“A great desolation grows about us but up there is the warmth of a fireside and the loveliness of a garden. There are shrines for the devout, but up there is a shrine for those who are going to war, for those who will see the shivering void beyond the rim of faith. Once heroes built fortresses against the Mongol and the Saracen; now they must build fortresses against the whole world. Once they fought with spear and pikestaff against hordes of riding men. Today they must fight against pride and indifference and knowledge, against the agnosticism that like a poison gas decomposes the minds of the earth.
I tell you I know what I am talking about. Once they – the believers, the students, the scholars, the soldiers, the saints – could fight heresies and heretics. Today they have to fight a state of mind. One might as well fight a plague with a bow and arrow…”
So wrote Myles Connolly in Mr. Blue in 1928. Naturally, he wasn’t the only one back then who saw the road ahead for the men of the West. Many thoughtful people saw coming what we now live.
Beyond gazing into the future, Myles Connolly argued that the only way to fight a “state of mind” is another state of mind.
Many who are concerned by the direction of the country have asked us, “What can I do?” A very important start to doing something is to see that your children and grandchildren are raised with a different state of mind.

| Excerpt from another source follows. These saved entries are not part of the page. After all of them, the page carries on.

(** C36. With a validated configuration a hedge is either nothing or a position
    against the primary one, in whole lots, no larger than the primary position, than
    the configured notional at the mark price, or, when it is a new position, than
    what the spare margin carries. *)
Theorem hedge_never_exceeds_its_caps raw config s now cycle d :
  validate_config raw = Ok config -> nonnegative_coefficients config s = true ->
  evaluate config s now cycle = Ok d ->
  let p := ap_size (hs_primary_position s) in
  let t := hd_target_hedge_size d in
  flat t = true \/
  (flat p = false /\ d_neg t = negb (d_neg p) /\ d_exp t = - Z.max 0 (fo_size_decimals (hs_funding s)) /\
   dec_leb (dec_abs t) (dec_abs p) = true /\
   (dec_ltb ZERO (cf_max_hedge_notional_usd config) = true -> exists c,
      dec_div (cf_max_hedge_notional_usd config) (fo_mark_price (hs_funding s)) = Ok c /\
      dec_leb (dec_abs t) c = true) /\
   (flat (ap_size (hedge_position s)) = true -> exists m c,
      dec_div (dec_mul (margin_budget config s) (cf_assumed_hedge_leverage config)) (fo_mark_price (hs_funding s)) = Ok m /\
      dec_div m (cf_margin_safety_multiplier config) = Ok c /\ dec_leb (dec_abs t) c = true)).
Proof.
  intros Hv Hc H. cbv zeta. destruct (hd_target_spec _ _ _ _ _ Hc H) as (_ & q & Ht). clear H.
  apply validate_config_Ok in Hv as (_ & Hr0 & Hr1 & _).
  destruct (target_size_Ok _ _ _ _ _ Hc Ht) as (v & Hcap & Hqd & Hq & Hqn & Hexp & Hft & Hnf).
  destruct (capped_qty_Ok _ _ _ _ Hc Hcap) as ([Hv0 _] & Hbase & Hmax & Hmargin).
  destruct (quantize_down_Ok _ _ _ Hv0 Hqd) as (_ & _ & Hlots & Hle & Hz).
  apply nonnegative_coefficients_spec in Hc as (Hp & _ & _ & Hr & _).
  set (p := ap_size (hs_primary_position s)) in *. set (t := hd_target_hedge_size d) in *.
  destruct (flat p) eqn:Ep.
  { left. apply flat_iff; rewrite (Hft eq_refl); done. }
  specialize (Hnf eq_refl). destruct Hq as [Hq0 Hq].
  destruct (flat t) eqn:Et; [by left|right].
  assert (Hqz : q <> ZERO) by (intros ->; rewrite Hnf in Et; by destruct (d_neg p)).
  destruct (dec_leb v ZERO) eqn:Ev; [by destruct Hqz; apply Hz|]. specialize (Hle eq_refl).
  assert (Habs : dec_abs t = q).
  { rewrite Hnf, dec_abs_exact by done. cbn. destruct q; cbn in *. by subst. }
  rewrite Habs. split_and!.
  - done.
  - by rewrite Hnf.
  - rewrite Hexp. by destruct Hlots.
  - eapply dec_leb_trans, dec_leb_trans; [done..|]. apply dec_ltb_zero in Hr0 as [Hrn _]; [|done].
    apply dec_mul_ratio; [by apply dec_abs_representable|by apply dec_abs_neg|done..].
  - intros E. destruct (Hmax E) as (c & ? & ?). exists c. split; [done|]. by eapply dec_leb_trans.
  - intros E. destruct (Hmargin E) as (m & c & ? & ? & ?). exists m, c. split_and!; [done..|]. by eapply dec_leb_trans.
Qed.

(** ** Every other order reduces *)
Lemma quantum_half_spec n half :
  dec_div (quantum_of n) (dec_of_Z 2) = Ok half -> representable half /\ d_neg half = false.
Proof.
  intros H. split.
  - refine (dec_div_representable _ _ _ _ _ H); cbn; lia.
  - apply dec_div_neg in H; [done|cbn; lia..].
Qed.
Lemma sign_opposite c p :
  0 <= d_coef c -> 0 <= d_coef p -> flat c = false -> flat p = false ->
  dec_eqb (sign c) (dec_neg (sign p)) = true -> d_neg c = negb (d_neg p).
Proof.
  intros Hc Hp Fc Fp. destruct (sign_cases c Hc) as [(-> & -> & _)|[(-> & -> & _)|(_ & E)]];
    [| |apply (flat_iff c Hc) in E; congruence];
  (destruct (sign_cases p Hp) as [(-> & -> & _)|[(-> & -> & _)|(_ & E)]];
    [| |apply (flat_iff p Hp) in E; congruence]); done.
Qed.

(** The adjustment branch, inverted. *)
Lemma choose_tracked_adjust config s c a ch :
  choose_tracked config s c a = Ok ch -> ch_action ch = ADJUST_HEDGE ->
  exists half, dec_div (as_quantum a) (dec_of_Z 2) = Ok half /\
  flat (ap_size (hs_primary_position s)) = false /\
  dec_eqb (sign (as_current_hedge_size a)) (dec_neg (sign (ap_size (hs_primary_position s)))) = true /\
  dec_ltb (dec_add (dec_abs (as_target_hedge_size a)) half) (dec_abs (as_current_hedge_size a)) = true /\
  ch_delta ch = dec_sub (as_target_hedge_size a) (as_current_hedge_size a) /\ ch_reduce_only ch = true.
Proof.
  unfold choose_tracked. cbv zeta. intros H. apply bind_Ok in H as (half & Hh & [= <-]). intros Ha. exists half.
  split; [done|]. do 4 (split_if; [discriminate Ha|]). to_prop. split_if; [by split_and!|].
  by repeat (split_if; [discriminate Ha|]).
Qed.
(** The shape of a choice that is neither an open nor an adjustment. *)
Lemma choose_shape config s cycle a ch :
  choose config s cycle a = Ok ch ->
  match ch_action ch with
  | OPEN_HEDGE => flat (as_current_hedge_size a) = true
  | CLOSE_HEDGE => flat (as_current_hedge_size a) = false /\ is_Some cycle /\
                   ch_delta ch = dec_neg (as_current_hedge_size a) /\ ch_reduce_only ch = true
  | ADJUST_HEDGE => flat (as_current_hedge_size a) = false /\
                    exists c, cycle = Some c /\ choose_tracked config s c a = Ok ch
  | _ => ch_delta ch = ZERO /\ ch_reduce_only ch = false
  end.
Proof.
  unfold choose. intros H. split_if; [by injection H as <-|]. split_if; [by injection H as <-|].
  destruct (flat (as_current_hedge_size a)) eqn:Ef; cbn [negb] in H.
  - split_if; [by injection H as <-|]. injection H as <-. destruct cycle as [c|].
    + unfold choose_flat. by repeat (split_if; [done|]).
    + unfold choose_open. cbv zeta. by repeat (split_if; [done|]).
  - destruct cycle as [c|]; [|by injection H as <-]. pose proof H as H'. unfold choose_tracked in H'. cbv zeta in H'.
    apply bind_Ok in H' as (half & _ & E). injection E as E. revert H. rewrite <- E. clear E.
    repeat match goal with
    | |- context [if ?b then _ else _] => destruct b
    end; intros H; cbn; eauto.
Qed.

(** Only an open adds exposure, and it starts from a flat hedge account.  A close
    is reduce-only for the whole position; an adjustment is reduce-only, opposes the
    position and is no larger than it; every other decision carries no order. *)
Theorem orders_never_add_to_a_hedge config s now cycle d :
  nonnegative_coefficients config s = true -> representable (ap_size (hedge_position s)) ->
  evaluate config s now cycle = Ok d ->
  let current := ap_size (hedge_position s) in
  let delta := hd_order_size_delta d in
  match hd_action d with
  | OPEN_HEDGE => flat current = true
  | CLOSE_HEDGE => flat current = false /\ delta = dec_neg current /\ hd_reduce_only d = true
  | ADJUST_HEDGE => flat current = false /\ hd_reduce_only d = true /\ flat delta = false /\
                    d_neg delta = negb (d_neg current) /\ dec_leb (dec_abs delta) (dec_abs current) = true
  | HOLD | WAIT_FOR_FUNDING | RECOVER => delta = ZERO /\ hd_reduce_only d = false
  end.
Proof.
  intros Hc Hrep H. cbv zeta. apply evaluate_Ok in H as (_ & a & ch & Ha & Hch & ->).
  apply assess_Ok in Ha as (Ht & Hcur & _ & _ & _ & _ & _ & Hn & _). pose proof (choose_shape _ _ _ _ _ Hch) as Hs.
  cbn [decision_of hd_action hd_order_size_delta hd_reduce_only].
  destruct (ch_action ch) eqn:Ea; rewrite ?Hcur in Hs; try done.
  { destruct Hs as (? & _ & ? & ?). done. }
  destruct Hs as (Hf & c & _ & Htr).
  destruct (choose_tracked_adjust _ _ _ _ _ Htr Ea) as (half & Hh & Hp & Hsg & Hlt & -> & ->). clear Htr Hch.
  rewrite Hcur in *. destruct (target_size_Ok _ _ _ _ _ Hc Ht) as (v & _ & _ & Hq & Hqn & _ & _ & Htgt).
  apply nonnegative_coefficients_spec in Hc as (Hp0 & Hc0 & _). specialize (Htgt Hp).
  apply sign_opposite in Hsg; [|done..]. set (t := as_target_hedge_size a) in *.
  assert (Hrt : representable t) by (rewrite Htgt; exact Hq).
  assert (Hsame : d_neg t = d_neg (ap_size (hedge_position s))) by (by rewrite Hsg, Htgt).
  rewrite Hn in Hh. apply quantum_half_spec in Hh as [[Hh0 _] Hhn].
  assert (Hin : dec_ltb (dec_abs t) (dec_abs (ap_size (hedge_position s))) = true).
  { eapply dec_leb_ltb_trans, Hlt. apply dec_add_above; [|by apply dec_abs_neg, Hrt|done..].
    apply dec_abs_representable, Hrt. }
  destruct (dec_sub_inside _ _ Hrep Hrt Hsame Hin) as (H1 & H2 & H3). split_and!; try done.
  apply not_true_iff_false. intros E. apply flat_iff in E; [done|]. apply dec_add_representable.
Qed.

(** ** Leaving a hedge *)
(** C38. A tracked hedge position is never merely held: it is closed, reduced or waits
    for its funding.  It waits only while it opposes a primary position that still
    pays, market data is there, no foreign order is, the funding is unconfirmed and
    the confirmation timeout has not passed; so from the timeout on it is closed or
    reduced.  It is reduced only while it exceeds the allowed size. *)
Theorem tracked_hedge_is_let_out config s now c d :
  evaluate config s now (Some c) = Ok d ->
  active c = true -> identity_mismatch config s c = false -> addresses_equal s = false ->
  flat (ap_size (hedge_position s)) = false ->
  let primary := ap_size (hs_primary_position s) in
  let current := ap_size (hedge_position s) in
  let opposed := flat primary = false /\ sign current = dec_neg (sign primary) /\
    fo_market_data_available (hs_funding s) = true /\
    dec_ltb ZERO (hd_estimated_primary_funding_debit_usd d) = true in
  match hd_action d with
  | CLOSE_HEDGE => True
  | ADJUST_HEDGE => opposed /\ exists half,
      dec_div (quantum_of (fo_size_decimals (hs_funding s))) (dec_of_Z 2) = Ok half /\
      dec_ltb (dec_add (dec_abs (hd_target_hedge_size d)) half) (dec_abs current) = true
  | WAIT_FOR_FUNDING => opposed /\ ha_funding_confirmed (hs_hedge_account s) = false /\
      cs_funding_confirmed_at c = None /\ ha_unknown_open_orders (hs_hedge_account s) = false /\
      instant now < instant (cs_settlement_at c) + seconds (cf_funding_confirmation_timeout_seconds config)
  | _ => False
  end.
Proof.
  intros H Hact Hid Hadr Hf. cbv zeta. apply evaluate_Ok in H as (_ & a & ch & Ha & Hch & ->).
  unfold active_cycle in *. rewrite Hact in *. apply assess_Ok in Ha as (_ & Hcur & Hev & Hset & _ & _ & _ & Hq & _).
  unfold choose in Hch. rewrite Hadr, Hid, Hcur, Hf in Hch. cbn [negb] in Hch.
  unfold choose_tracked in Hch. cbv zeta in Hch. apply bind_Ok in Hch as (half & Hh & [= <-]).
  rewrite Hcur, Hev, Hset, Hq in *. unfold decision_of. cbn [hd_action hd_estimated_primary_funding_debit_usd hd_target_hedge_size].
  assert (Hsign : dec_eqb (sign (ap_size (hedge_position s))) (dec_neg (sign (ap_size (hs_primary_position s)))) = true ->
    sign (ap_size (hedge_position s)) = dec_neg (sign (ap_size (hs_primary_position s)))).
  { unfold sign. by repeat split_if. }
  clear Hact Hid Hadr Hcur Hev Hset Hq.
  destruct (flat (ap_size (hs_primary_position s))); [exact I|].
  destruct (dec_eqb _ _); cbn [negb]; [specialize (Hsign eq_refl)|exact I].
  destruct (fo_market_data_available (hs_funding s)); cbn [negb]; [|exact I].
  destruct (dec_leb (as_primary_debit a) ZERO) eqn:Hdebit; [exact I|]. apply dec_leb_not_ltb in Hdebit.
  destruct (dec_ltb _ (dec_abs _)) eqn:Hover; cbn [ch_action]; [split; [split_and!; first [assumption|reflexivity]|exists half; split; assumption]|].
  destruct (_ || _) eqn:Hconf; [exact I|]. apply orb_false_iff in Hconf as [Hc1 Hc2].
  destruct (_ <=? instant now) eqn:Htime; [exact I|]. apply Z.leb_gt in Htime.
  destruct (ha_unknown_open_orders _); [exact I|]. cbn [quiet ch_action].
  split_and!; try assumption; try reflexivity. by destruct (cs_funding_confirmed_at c).
Qed.

(** ** When a person must step in *)
(** Recovery is demanded exactly when the accounts coincide, the live cycle is
    not about this snapshot, a hedge position has no live cycle, or the hedge account
    is flat but holds foreign orders or has lost a position the cycle relies on. *)
Theorem recovery_exactly_on_lost_track config s now cycle d :
  evaluate config s now cycle = Ok d ->
  hd_action d = RECOVER <->
  addresses_equal s = true \/
  match active_cycle cycle with
  | Some c => identity_mismatch config s c = true \/
      (flat (ap_size (hedge_position s)) = true /\
       (ha_unknown_open_orders (hs_hedge_account s) = true \/ cs_status c ∈ [HEDGED; AWAITING_FUNDING]))
  | None => flat (ap_size (hedge_position s)) = false \/ ha_unknown_open_orders (hs_hedge_account s) = true
  end.
Proof.
  intros H. apply evaluate_Ok in H as (_ & a & ch & Ha & Hch & ->). apply assess_Ok in Ha as (_ & Hcur & _).
  cbn [decision_of hd_action]. unfold choose in Hch. rewrite Hcur in Hch. clear Hcur.
  destruct (addresses_equal s); [injection Hch as <-; naive_solver|].
  destruct (active_cycle cycle) as [c|].
  - destruct (identity_mismatch config s c); [injection Hch as <-; naive_solver|].
    destruct (flat (ap_size (hedge_position s))); cbn [negb] in Hch.
    + destruct (ha_unknown_open_orders _); [injection Hch as <-; naive_solver|]. injection Hch as <-.
      unfold choose_flat.
      destruct (cs_status c); cbn; split; intros; destruct_or?; destruct_and?; try done; set_solver.
    + unfold choose_tracked in Hch. cbv zeta in Hch. apply bind_Ok in Hch as (half & _ & [= <-]).
      split; [|naive_solver].
      repeat match goal with |- context [if ?b then _ else _] => destruct b; [done|] end. done.
  - destruct (flat (ap_size (hedge_position s))); cbn [negb] in Hch; [|injection Hch as <-; naive_solver].
    destruct (ha_unknown_open_orders _); injection Hch as <-; [naive_solver|].
    split; [|naive_solver]. unfold choose_open. cbv zeta.
    repeat match goal with |- context [if ?b then _ else _] => destruct b; [done|] end. done.
Qed.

As a society we have been lulled largely into believing that an education can be “value-neutral”. It cannot. John Henry Newman wrote that the aim of education is the “exercise and growth in certain habits, moral or intellectual.” All children will be taught moral and intellectual habits, but which ones?
Furthermore, while a child may make it through today’s education system and continue to uphold the beliefs and traditions of his parents, what opportunities for the student to develop both the philosophical understanding and practical applications of the great virtues and principles of the West were lost? What opportunities to be rooted in history and the great literature of the world were missed?
Perhaps we should not be asking, “Did my child make it through?”, but rather, “How can my child be taught differently?”
St. Basil the Great wrote about the importance of rooting children in habits of virtue,
“It is no small advantage that a certain intimacy and familiarity with virtue should be engendered in the souls of the young, seeing that the lessons learned by such are likely, in the nature of the case, to be indelible, having been deeply impressed in them by reason of the tenderness of their souls.”
Writing in The Abolition of Man, C.S. Lewis similarly sees the need to impart the good, the true, and the beautiful to students:
“Aristotle says that the aim of education is to make the pupil like and dislike what he ought. When the age for reflective thought comes, the pupil who has been thus trained in ‘ordinate affections’ or ‘just sentiments’ will easily find the first principles in Ethics; but to the corrupt man they will never be visible at all and he can make no progress in that science. Plato before him had said the same. The little human animal will not at first have the right responses. It must be trained to feel pleasure, liking, disgust, and hatred at those things which really are pleasant, likeable, disgusting, and hateful. In the Republic, the well-nurtured youth is one ‘who would see most clearly whatever was amiss in ill-made works of man or ill-grown works of nature, and with a just distaste would blame and hate the ugly even from his earliest years and would give delighted praise to beauty, receiving it into his soul and being nourished by it, so that he becomes a man of gentler heart. All this before he is of an age to reason; so that when Reason at length comes to him, then, bred as he has been, he will hold out his hands in welcome and recognize her because of the affinity he bears to her.”
Through parenting and education we can raise a new generation with the state of mind that will be necessary for the challenges ahead. It is how each of us can do our little part, to plant the seeds that will grow into mighty oaks.
Those oaks may very well be the ones who someday begin their own long-march through the institutions of our society, retaking the culture through their efforts. To quote Russell Kirk quoting Edmund Burke:
“At the very moment when some states ‘seemed plunged in unfathomable abysses of disgrace and disaster,’ Burke wrote in his First Letter on a Regicide Peace, ‘they have suddenly emerged. They have begun a new course, and opened a new reckoning; and even in the depths of their calamity, and on the very ruins of their country, have laid the foundations of a towering and durable greatness. All this has happened without any apparent previous change in the general circumstances which had brought on their distress. The death of a man at a critical juncture, his disgust, his retreat, his disgrace, have brought innumerable calamities on a whole nation. A common soldier, a child, a girl at the door of an inn, have changed the face of fortune, and almost of Nature.'”
The storm may be upon us, but if we work the soil and plant the seeds today there will be hope for tomorrow.